"""

Lemma exec_returns cut m0 h o m vs F :
  cuts_through cut → queue m h vs → length vs < F → op_ok F m0 o → buffers_kept m0 m →
  ∃ m' vs', exec cut h o m = Ok (tt, m') ∧ queue m' h vs' ∧
            length vs' ≤ S (length vs) ∧ buffers_kept m0 m'.
Proof.
  intros Hcuts Hq HF Hok Hk.
  assert (∀ q bs, q ∈ h :: vs.*1 → m !! q ≠ Some (Buffer bs)) as Hnodes.
  { intros q bs Hin. apply live_not_buffer. eapply chain_live; [apply Hq|done]. }
  destruct o as [oe os s|oe os s|sp bufsize|sp bufsize|fuel|fuel|fuel|fuel|fuel];
    simpl in Hok |- *.
  - destruct (decide (oe = true ∧ os = true)) as [[-> ->]|Hf].
    + destruct (q_insert_head_ok m h vs s Hq) as (p & m1 & H1 & Hq1 & Hnone & Hframe).
      exists m1, ((p, s) :: vs). rewrite (bind_ok _ _ _ _ _ H1).
      split; [done|]. split; [done|]. split; [simpl; lia|].
      apply (buffers_kept_frame m0 m m1 (p :: h :: vs.*1)); [done..|].
      intros q bs [->|Hin]%elem_of_cons; [congruence|by apply Hnodes].
    + assert (h = NULL ∨ oe = false ∨ os = false) as Hfail
        by (destruct oe, os; naive_solver).
      destruct (q_insert_fail _ _ h s m Hfail) as [H1 _].
      exists m, vs. rewrite (bind_ok _ _ _ _ _ H1). split; [done|]. split; [done|].
      split; [lia|done].
  - destruct (decide (oe = true ∧ os = true)) as [[-> ->]|Hf].
    + destruct (q_insert_tail_ok m h vs s Hq) as (p & m1 & H1 & Hq1 & Hnone & Hframe).
      exists m1, (vs ++ [(p, s)]). rewrite (bind_ok _ _ _ _ _ H1).
      split; [done|]. split; [done|]. split; [rewrite length_app; simpl; lia|].
      apply (buffers_kept_frame m0 m m1 (p :: h :: vs.*1)); [done..|].
      intros q bs [->|Hin]%elem_of_cons; [congruence|by apply Hnodes].
    + assert (h = NULL ∨ oe = false ∨ os = false) as Hfail
        by (destruct oe, os; naive_solver).
      destruct (q_insert_fail _ _ h s m Hfail) as [_ H1].
      exists m, vs. rewrite (bind_ok _ _ _ _ _ H1). split; [done|]. split; [done|].
      split; [lia|done].
  - pose proof (buffer_for_kept _ _ _ _ Hk Hok) as Hbuf.
    destruct vs as [|[x v] rest].
    { destruct (q_remove_empty m h sp bufsize Hq) as [H1 _].
      exists m, []. rewrite (bind_ok _ _ _ _ _ H1). split; [done|]. split; [done|].
      split; [simpl; lia|done]. }
    destruct (q_remove_head_unlink m h x v rest sp bufsize Hq) as (m1 & H1 & Hq1 & Hv & _ & Hrel).
    destruct (copy_out_returns m0 m m1 h _ x v sp bufsize _ Hk Hbuf Hq ltac:(done) Hrel Hv)
      as (m' & Hcopy & Hk' & Hq').
    exists m', rest. split.
    { unfold bind at 1. rewrite H1. unfold bind at 1. by rewrite Hcopy. }
    split; [by apply Hq'|]. split; [simpl; lia|done].
  - pose proof (buffer_for_kept _ _ _ _ Hk Hok) as Hbuf.
    destruct (decide (vs = [])) as [->|Hne].
    { destruct (q_remove_empty m h sp bufsize Hq) as [_ H1].
      exists m, []. rewrite (bind_ok _ _ _ _ _ H1). split; [done|]. split; [done|].
      split; [simpl; lia|done]. }
    destruct (exists_last Hne) as (rest & [x v] & ->).
    destruct (q_remove_tail_unlink m h x v rest sp bufsize Hq) as (m1 & H1 & Hq1 & Hv & _ & Hrel).
    destruct (copy_out_returns m0 m m1 h _ x v sp bufsize _ Hk Hbuf Hq
                ltac:(by rewrite fmap_app) Hrel Hv) as (m' & Hcopy & Hk' & Hq').
    exists m', rest. split.
    { unfold bind at 1. rewrite H1. unfold bind at 1. by rewrite Hcopy. }
    split; [by apply Hq'|]. split; [rewrite length_app; simpl; lia|done].
  - destruct (decide (vs = [])) as [->|Hne].
    { assert (h ≠ NULL) by (eapply chain_not_null; [apply Hq|left]).
      exists m, []. unfold q_delete_mid. rewrite decide_False by done.
      unfold bind at 1. rewrite (list_empty_chain _ _ _ _ (queue_chain _ _ _ Hq)).
      split; [done|]. split; [done|]. split; [simpl; lia|done]. }
    destruct (q_delete_mid_spec m h vs fuel Hq Hne)
      as [[Hr|(m1 & Hr & Hq1 & _ & Hframe)] Hret]; [by destruct Hret; [lia|]|].
    exists m1, (delete ((length vs - 1) / 2) vs). rewrite (bind_ok _ _ _ _ _ Hr).
    split; [done|]. split; [done|].
    split; [pose proof (sublist_length _ _ (sublist_delete vs ((length vs - 1) / 2))); lia|].
    by apply (buffers_kept_frame m0 m m1 (h :: vs.*1)).
  - destruct (q_delete_dup_spec m h vs fuel Hq) as (m1 & Hr & Hq1 & _ & Hframe); [lia|].
    exists m1, (dedup vs). rewrite (bind_ok _ _ _ _ _ Hr). split; [done|]. split; [done|].
    split; [pose proof (sublist_length _ _ (dedup_sublist vs)); lia|].
    by apply (buffers_kept_frame m0 m m1 (h :: vs.*1)).
  - destruct (q_swap_spec m h vs.*1 fuel (queue_chain _ _ _ Hq)) as (m1 & Hr & Hc1 & Hrel);
      [rewrite length_fmap; lia|].
    exists m1, (swap_pairs vs). split; [done|]. split; [by eapply q_swap_queue|].
    split; [rewrite swap_pairs_Permutation; lia|]. by eapply buffers_kept_relinked.
  - destruct (q_reverse_spec m h vs.*1 fuel (queue_chain _ _ _ Hq)) as (m1 & Hr & Hc1 & Hrel);
      [rewrite length_fmap; lia|].
    exists m1, (reverse vs). split; [done|]. split; [by eapply q_reverse_queue|].
    split; [rewrite length_reverse; lia|]. by eapply buffers_kept_relinked.
  - destruct (q_sort_spec cut Hcuts fuel m h vs Hq) as (m1 & vs' & Hr & Hq1 & Hp & _ & Hrel);
      [lia|].
    exists m1, vs'. split; [done|]. split; [done|]. split; [rewrite Hp; lia|].
    by eapply buffers_kept_relinked.
Qed.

"""

**Problem description**. Exactly as they are written, print the entries again.

**Result for this task**.
Lemma exec_returns cut m0 h o m vs F :
  cuts_through cut → queue m h vs → length vs < F → op_ok F m0 o → buffers_kept m0 m →
  ∃ m' vs', exec cut h o m = Ok (tt, m') ∧ queue m' h vs' ∧
            length vs' ≤ S (length vs) ∧ buffers_kept m0 m'.
Proof.
  intros Hcuts Hq HF Hok Hk.
  assert (∀ q bs, q ∈ h :: vs.*1 → m !! q ≠ Some (Buffer bs)) as Hnodes.
  { intros q bs Hin. apply live_not_buffer. eapply chain_live; [apply Hq|done]. }
  destruct o as [oe os s|oe os s|sp bufsize|sp bufsize|fuel|fuel|fuel|fuel|fuel];
    simpl in Hok |- *.
  - destruct (decide (oe = true ∧ os = true)) as [[-> ->]|Hf].
    + destruct (q_insert_head_ok m h vs s Hq) as (p & m1 & H1 & Hq1 & Hnone & Hframe).
      exists m1, ((p, s) :: vs). rewrite (bind_ok _ _ _ _ _ H1).
      split; [done|]. split; [done|]. split; [simpl; lia|].
      apply (buffers_kept_frame m0 m m1 (p :: h :: vs.*1)); [done..|].
      intros q bs [->|Hin]%elem_of_cons; [congruence|by apply Hnodes].
    + assert (h = NULL ∨ oe = false ∨ os = false) as Hfail
        by (destruct oe, os; naive_solver).
      destruct (q_insert_fail _ _ h s m Hfail) as [H1 _].
      exists m, vs. rewrite (bind_ok _ _ _ _ _ H1). split; [done|]. split; [done|].
      split; [lia|done].
  - destruct (decide (oe = true ∧ os = true)) as [[-> ->]|Hf].
    + destruct (q_insert_tail_ok m h vs s Hq) as (p & m1 & H1 & Hq1 & Hnone & Hframe).
      exists m1, (vs ++ [(p, s)]). rewrite (bind_ok _ _ _ _ _ H1).
      split; [done|]. split; [done|]. split; [rewrite length_app; simpl; lia|].
      apply (buffers_kept_frame m0 m m1 (p :: h :: vs.*1)); [done..|].
      intros q bs [->|Hin]%elem_of_cons; [congruence|by apply Hnodes].
    + assert (h = NULL ∨ oe = false ∨ os = false) as Hfail
        by (destruct oe, os; naive_solver).
      destruct (q_insert_fail _ _ h s m Hfail) as [_ H1].
      exists m, vs. rewrite (bind_ok _ _ _ _ _ H1). split; [done|]. split; [done|].
      split; [lia|done].
  - pose proof (buffer_for_kept _ _ _ _ Hk Hok) as Hbuf.
    destruct vs as [|[x v] rest].
    { destruct (q_remove_empty m h sp bufsize Hq) as [H1 _].
      exists m, []. rewrite (bind_ok _ _ _ _ _ H1). split; [done|]. split; [done|].
      split; [simpl; lia|done]. }
    destruct (q_remove_head_unlink m h x v rest sp bufsize Hq) as (m1 & H1 & Hq1 & Hv & _ & Hrel).
    destruct (copy_out_returns m0 m m1 h _ x v sp bufsize _ Hk Hbuf Hq ltac:(done) Hrel Hv)
      as (m' & Hcopy & Hk' & Hq').
    exists m', rest. split.
    { unfold bind at 1. rewrite H1. unfold bind at 1. by rewrite Hcopy. }
    split; [by apply Hq'|]. split; [simpl; lia|done].
  - pose proof (buffer_for_kept _ _ _ _ Hk Hok) as Hbuf.
    destruct (decide (vs = [])) as [->|Hne].
    { destruct (q_remove_empty m h sp bufsize Hq) as [_ H1].
      exists m, []. rewrite (bind_ok _ _ _ _ _ H1). split; [done|]. split; [done|].
      split; [simpl; lia|done]. }
    destruct (exists_last Hne) as (rest & [x v] & ->).
    destruct (q_remove_tail_unlink m h x v rest sp bufsize Hq) as (m1 & H1 & Hq1 & Hv & _ & Hrel).
    destruct (copy_out_returns m0 m m1 h _ x v sp bufsize _ Hk Hbuf Hq
                ltac:(by rewrite fmap_app) Hrel Hv) as (m' & Hcopy & Hk' & Hq').
    exists m', rest. split.
    { unfold bind at 1. rewrite H1. unfold bind at 1. by rewrite Hcopy. }
    split; [by apply Hq'|]. split; [rewrite length_app; simpl; lia|done].
  - destruct (decide (vs = [])) as [->|Hne].
    { assert (h ≠ NULL) by (eapply chain_not_null; [apply Hq|left]).
      exists m, []. unfold q_delete_mid. rewrite decide_False by done.
      unfold bind at 1. rewrite (list_empty_chain _ _ _ _ (queue_chain _ _ _ Hq)).
      split; [done|]. split; [done|]. split; [simpl; lia|done]. }
    destruct (q_delete_mid_spec m h vs fuel Hq Hne)
      as [[Hr|(m1 & Hr & Hq1 & _ & Hframe)] Hret]; [by destruct Hret; [lia|]|].
    exists m1, (delete ((length vs - 1) / 2) vs). rewrite (bind_ok _ _ _ _ _ Hr).
    split; [done|]. split; [done|].
    split; [pose proof (sublist_length _ _ (sublist_delete vs ((length vs - 1) / 2))); lia|].
    by apply (buffers_kept_frame m0 m m1 (h :: vs.*1)).
  - destruct (q_delete_dup_spec m h vs fuel Hq) as (m1 & Hr & Hq1 & _ & Hframe); [lia|].
    exists m1, (dedup vs). rewrite (bind_ok _ _ _ _ _ Hr). split; [done|]. split; [done|].
    split; [pose proof (sublist_length _ _ (dedup_sublist vs)); lia|].
    by apply (buffers_kept_frame m0 m m1 (h :: vs.*1)).
  - destruct (q_swap_spec m h vs.*1 fuel (queue_chain _ _ _ Hq)) as (m1 & Hr & Hc1 & Hrel);
      [rewrite length_fmap; lia|].
    exists m1, (swap_pairs vs). split; [done|]. split; [by eapply q_swap_queue|].
    split; [rewrite swap_pairs_Permutation; lia|]. by eapply buffers_kept_relinked.
  - destruct (q_reverse_spec m h vs.*1 fuel (queue_chain _ _ _ Hq)) as (m1 & Hr & Hc1 & Hrel);
      [rewrite length_fmap; lia|].
    exists m1, (reverse vs). split; [done|]. split; [by eapply q_reverse_queue|].
    split; [rewrite length_reverse; lia|]. by eapply buffers_kept_relinked.
  - destruct (q_sort_spec cut Hcuts fuel m h vs Hq) as (m1 & vs' & Hr & Hq1 & Hp & _ & Hrel);
      [lia|].
    exists m1, vs'. split; [done|]. split; [done|]. split; [rewrite Hp; lia|].
    by eapply buffers_kept_relinked.
Qed.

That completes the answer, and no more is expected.